Stored data
*-*-*
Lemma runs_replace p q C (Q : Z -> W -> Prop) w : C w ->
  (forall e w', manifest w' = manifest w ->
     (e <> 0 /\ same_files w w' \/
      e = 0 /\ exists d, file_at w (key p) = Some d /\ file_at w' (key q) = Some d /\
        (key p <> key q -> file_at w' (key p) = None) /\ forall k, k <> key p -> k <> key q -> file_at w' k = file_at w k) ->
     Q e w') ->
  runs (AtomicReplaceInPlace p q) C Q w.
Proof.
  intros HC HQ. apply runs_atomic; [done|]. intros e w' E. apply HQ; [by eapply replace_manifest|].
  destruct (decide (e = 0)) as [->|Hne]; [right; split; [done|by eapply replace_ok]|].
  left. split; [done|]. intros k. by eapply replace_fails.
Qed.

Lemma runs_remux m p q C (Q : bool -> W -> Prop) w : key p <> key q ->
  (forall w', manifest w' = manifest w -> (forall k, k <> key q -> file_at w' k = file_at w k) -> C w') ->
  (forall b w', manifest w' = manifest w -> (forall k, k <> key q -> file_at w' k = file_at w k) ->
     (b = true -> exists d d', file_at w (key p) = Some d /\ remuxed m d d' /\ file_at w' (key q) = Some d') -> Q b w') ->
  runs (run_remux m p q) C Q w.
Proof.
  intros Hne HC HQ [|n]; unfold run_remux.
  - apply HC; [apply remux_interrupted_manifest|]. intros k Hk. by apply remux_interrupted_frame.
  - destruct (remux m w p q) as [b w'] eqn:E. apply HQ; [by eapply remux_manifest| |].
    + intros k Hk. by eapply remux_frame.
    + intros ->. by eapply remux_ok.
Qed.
*-*-*
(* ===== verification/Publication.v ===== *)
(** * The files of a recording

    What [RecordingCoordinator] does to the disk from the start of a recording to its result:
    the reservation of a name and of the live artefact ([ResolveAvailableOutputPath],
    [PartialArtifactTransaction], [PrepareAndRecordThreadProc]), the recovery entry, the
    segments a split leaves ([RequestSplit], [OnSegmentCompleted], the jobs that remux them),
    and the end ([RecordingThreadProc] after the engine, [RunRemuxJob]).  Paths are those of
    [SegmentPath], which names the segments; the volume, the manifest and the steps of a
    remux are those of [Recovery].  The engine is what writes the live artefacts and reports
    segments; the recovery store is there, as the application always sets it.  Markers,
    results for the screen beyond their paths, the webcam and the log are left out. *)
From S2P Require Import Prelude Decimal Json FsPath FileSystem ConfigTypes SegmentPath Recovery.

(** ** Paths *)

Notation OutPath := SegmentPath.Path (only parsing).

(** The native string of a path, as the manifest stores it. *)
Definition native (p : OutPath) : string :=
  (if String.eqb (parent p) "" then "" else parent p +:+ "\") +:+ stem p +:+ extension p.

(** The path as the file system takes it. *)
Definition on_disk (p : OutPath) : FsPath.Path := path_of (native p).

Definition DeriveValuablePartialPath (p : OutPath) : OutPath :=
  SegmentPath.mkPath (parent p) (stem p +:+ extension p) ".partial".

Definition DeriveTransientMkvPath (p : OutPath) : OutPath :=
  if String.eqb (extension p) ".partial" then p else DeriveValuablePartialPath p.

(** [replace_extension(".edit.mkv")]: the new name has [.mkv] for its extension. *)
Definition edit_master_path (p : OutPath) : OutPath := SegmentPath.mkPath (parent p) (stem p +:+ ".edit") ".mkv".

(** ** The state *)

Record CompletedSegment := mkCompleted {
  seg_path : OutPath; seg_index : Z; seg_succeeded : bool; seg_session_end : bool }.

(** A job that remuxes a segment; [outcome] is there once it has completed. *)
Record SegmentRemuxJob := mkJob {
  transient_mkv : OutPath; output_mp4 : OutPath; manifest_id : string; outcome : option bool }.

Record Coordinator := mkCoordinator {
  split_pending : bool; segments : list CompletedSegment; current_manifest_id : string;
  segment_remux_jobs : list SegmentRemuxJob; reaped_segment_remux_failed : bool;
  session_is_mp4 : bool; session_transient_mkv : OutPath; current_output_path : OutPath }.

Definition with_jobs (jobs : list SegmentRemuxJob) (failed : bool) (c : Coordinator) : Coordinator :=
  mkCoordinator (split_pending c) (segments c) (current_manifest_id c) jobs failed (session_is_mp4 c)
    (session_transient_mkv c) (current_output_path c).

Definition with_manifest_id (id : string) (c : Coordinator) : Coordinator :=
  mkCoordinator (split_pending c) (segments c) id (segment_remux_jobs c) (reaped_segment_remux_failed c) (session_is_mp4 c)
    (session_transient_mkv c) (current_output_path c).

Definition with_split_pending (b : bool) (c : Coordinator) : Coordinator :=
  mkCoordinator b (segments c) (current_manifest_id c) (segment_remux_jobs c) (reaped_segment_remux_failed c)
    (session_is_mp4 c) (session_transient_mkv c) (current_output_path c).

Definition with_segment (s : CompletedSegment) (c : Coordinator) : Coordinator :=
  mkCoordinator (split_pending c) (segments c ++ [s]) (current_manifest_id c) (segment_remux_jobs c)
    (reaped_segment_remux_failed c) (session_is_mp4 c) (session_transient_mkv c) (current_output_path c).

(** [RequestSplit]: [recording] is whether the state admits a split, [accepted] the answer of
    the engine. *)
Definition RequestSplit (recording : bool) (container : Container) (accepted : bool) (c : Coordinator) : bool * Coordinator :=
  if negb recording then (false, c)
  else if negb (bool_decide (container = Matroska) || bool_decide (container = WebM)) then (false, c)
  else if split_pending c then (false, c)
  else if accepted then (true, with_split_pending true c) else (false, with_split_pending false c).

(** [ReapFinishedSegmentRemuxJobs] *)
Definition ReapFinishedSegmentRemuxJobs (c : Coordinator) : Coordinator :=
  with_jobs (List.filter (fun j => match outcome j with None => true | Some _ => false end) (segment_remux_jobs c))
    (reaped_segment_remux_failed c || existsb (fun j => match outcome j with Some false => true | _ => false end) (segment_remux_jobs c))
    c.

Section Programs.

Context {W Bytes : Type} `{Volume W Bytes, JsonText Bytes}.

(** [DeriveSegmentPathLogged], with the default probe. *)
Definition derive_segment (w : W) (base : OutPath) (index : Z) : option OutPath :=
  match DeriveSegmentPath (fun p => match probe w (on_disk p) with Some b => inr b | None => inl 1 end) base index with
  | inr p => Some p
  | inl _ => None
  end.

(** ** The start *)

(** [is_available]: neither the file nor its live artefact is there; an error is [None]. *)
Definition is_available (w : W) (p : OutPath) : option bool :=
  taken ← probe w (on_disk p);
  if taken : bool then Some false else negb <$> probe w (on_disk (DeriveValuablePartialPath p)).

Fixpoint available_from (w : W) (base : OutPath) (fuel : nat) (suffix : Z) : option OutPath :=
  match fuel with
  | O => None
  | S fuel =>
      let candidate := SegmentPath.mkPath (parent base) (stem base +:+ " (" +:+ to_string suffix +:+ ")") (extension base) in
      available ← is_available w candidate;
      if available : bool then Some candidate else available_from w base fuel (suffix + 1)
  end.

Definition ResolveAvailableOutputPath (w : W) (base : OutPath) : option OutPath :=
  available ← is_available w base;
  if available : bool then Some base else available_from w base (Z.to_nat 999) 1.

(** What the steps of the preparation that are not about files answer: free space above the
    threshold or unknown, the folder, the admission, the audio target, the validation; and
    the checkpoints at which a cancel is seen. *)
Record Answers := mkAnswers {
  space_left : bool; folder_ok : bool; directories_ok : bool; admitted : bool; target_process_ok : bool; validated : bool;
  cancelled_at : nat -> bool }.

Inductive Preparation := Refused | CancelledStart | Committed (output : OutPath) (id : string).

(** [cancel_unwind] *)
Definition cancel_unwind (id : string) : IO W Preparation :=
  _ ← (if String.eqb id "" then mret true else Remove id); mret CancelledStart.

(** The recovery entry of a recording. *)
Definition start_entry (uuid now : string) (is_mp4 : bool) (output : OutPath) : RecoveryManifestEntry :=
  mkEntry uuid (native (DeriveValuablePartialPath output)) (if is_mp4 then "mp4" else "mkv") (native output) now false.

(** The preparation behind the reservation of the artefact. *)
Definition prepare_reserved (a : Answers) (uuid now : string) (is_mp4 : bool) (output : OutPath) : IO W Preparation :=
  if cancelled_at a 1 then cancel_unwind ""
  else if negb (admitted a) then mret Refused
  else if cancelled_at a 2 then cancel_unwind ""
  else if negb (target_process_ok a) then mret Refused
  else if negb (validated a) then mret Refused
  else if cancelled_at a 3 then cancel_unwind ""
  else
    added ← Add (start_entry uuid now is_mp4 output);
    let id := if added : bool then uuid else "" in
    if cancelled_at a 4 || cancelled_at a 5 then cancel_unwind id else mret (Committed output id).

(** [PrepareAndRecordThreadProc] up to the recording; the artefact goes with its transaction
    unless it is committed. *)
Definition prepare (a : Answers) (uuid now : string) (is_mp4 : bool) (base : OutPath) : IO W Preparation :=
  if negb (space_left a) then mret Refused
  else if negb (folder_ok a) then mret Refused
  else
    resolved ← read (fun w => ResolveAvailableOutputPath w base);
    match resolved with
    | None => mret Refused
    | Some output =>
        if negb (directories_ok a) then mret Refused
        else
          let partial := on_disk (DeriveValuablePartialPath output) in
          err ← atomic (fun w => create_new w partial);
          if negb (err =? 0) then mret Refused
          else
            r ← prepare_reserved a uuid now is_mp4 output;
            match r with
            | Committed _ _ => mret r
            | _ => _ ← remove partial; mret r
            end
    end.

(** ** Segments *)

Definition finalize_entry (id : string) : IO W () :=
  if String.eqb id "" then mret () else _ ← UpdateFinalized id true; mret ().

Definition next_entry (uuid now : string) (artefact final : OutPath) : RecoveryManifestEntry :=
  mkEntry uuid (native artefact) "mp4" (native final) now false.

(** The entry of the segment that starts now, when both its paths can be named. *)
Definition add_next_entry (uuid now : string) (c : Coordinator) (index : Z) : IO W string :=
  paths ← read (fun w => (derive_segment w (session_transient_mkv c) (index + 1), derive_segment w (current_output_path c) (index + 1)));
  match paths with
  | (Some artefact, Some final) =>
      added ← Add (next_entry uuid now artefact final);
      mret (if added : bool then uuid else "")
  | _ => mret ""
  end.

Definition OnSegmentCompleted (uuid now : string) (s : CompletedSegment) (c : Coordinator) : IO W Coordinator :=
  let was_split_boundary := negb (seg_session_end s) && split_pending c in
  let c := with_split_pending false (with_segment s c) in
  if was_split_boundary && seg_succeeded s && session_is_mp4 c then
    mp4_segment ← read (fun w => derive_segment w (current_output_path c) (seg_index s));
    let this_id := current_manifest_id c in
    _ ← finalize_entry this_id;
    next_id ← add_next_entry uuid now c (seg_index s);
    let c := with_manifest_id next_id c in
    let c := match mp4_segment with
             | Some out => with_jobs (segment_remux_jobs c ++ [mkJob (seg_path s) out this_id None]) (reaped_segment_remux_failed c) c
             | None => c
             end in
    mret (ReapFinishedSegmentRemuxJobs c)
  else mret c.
*-*-*
WHAT THE TASK REQUIRES: In the data above, which lines lie between the line with "Some final) =>" and the line with "let c := with_manifest_id next_id c in", inclusive? Print those lines exactly and nothing else.

EXPECTED ANSWER:
  | (Some artefact, Some final) =>
      added ← Add (next_entry uuid now artefact final);
      mret (if added : bool then uuid else "")
  | _ => mret ""
  end.

Definition OnSegmentCompleted (uuid now : string) (s : CompletedSegment) (c : Coordinator) : IO W Coordinator :=
  let was_split_boundary := negb (seg_session_end s) && split_pending c in
  let c := with_split_pending false (with_segment s c) in
  if was_split_boundary && seg_succeeded s && session_is_mp4 c then
    mp4_segment ← read (fun w => derive_segment w (current_output_path c) (seg_index s));
    let this_id := current_manifest_id c in
    _ ← finalize_entry this_id;
    next_id ← add_next_entry uuid now c (seg_index s);
    let c := with_manifest_id next_id c in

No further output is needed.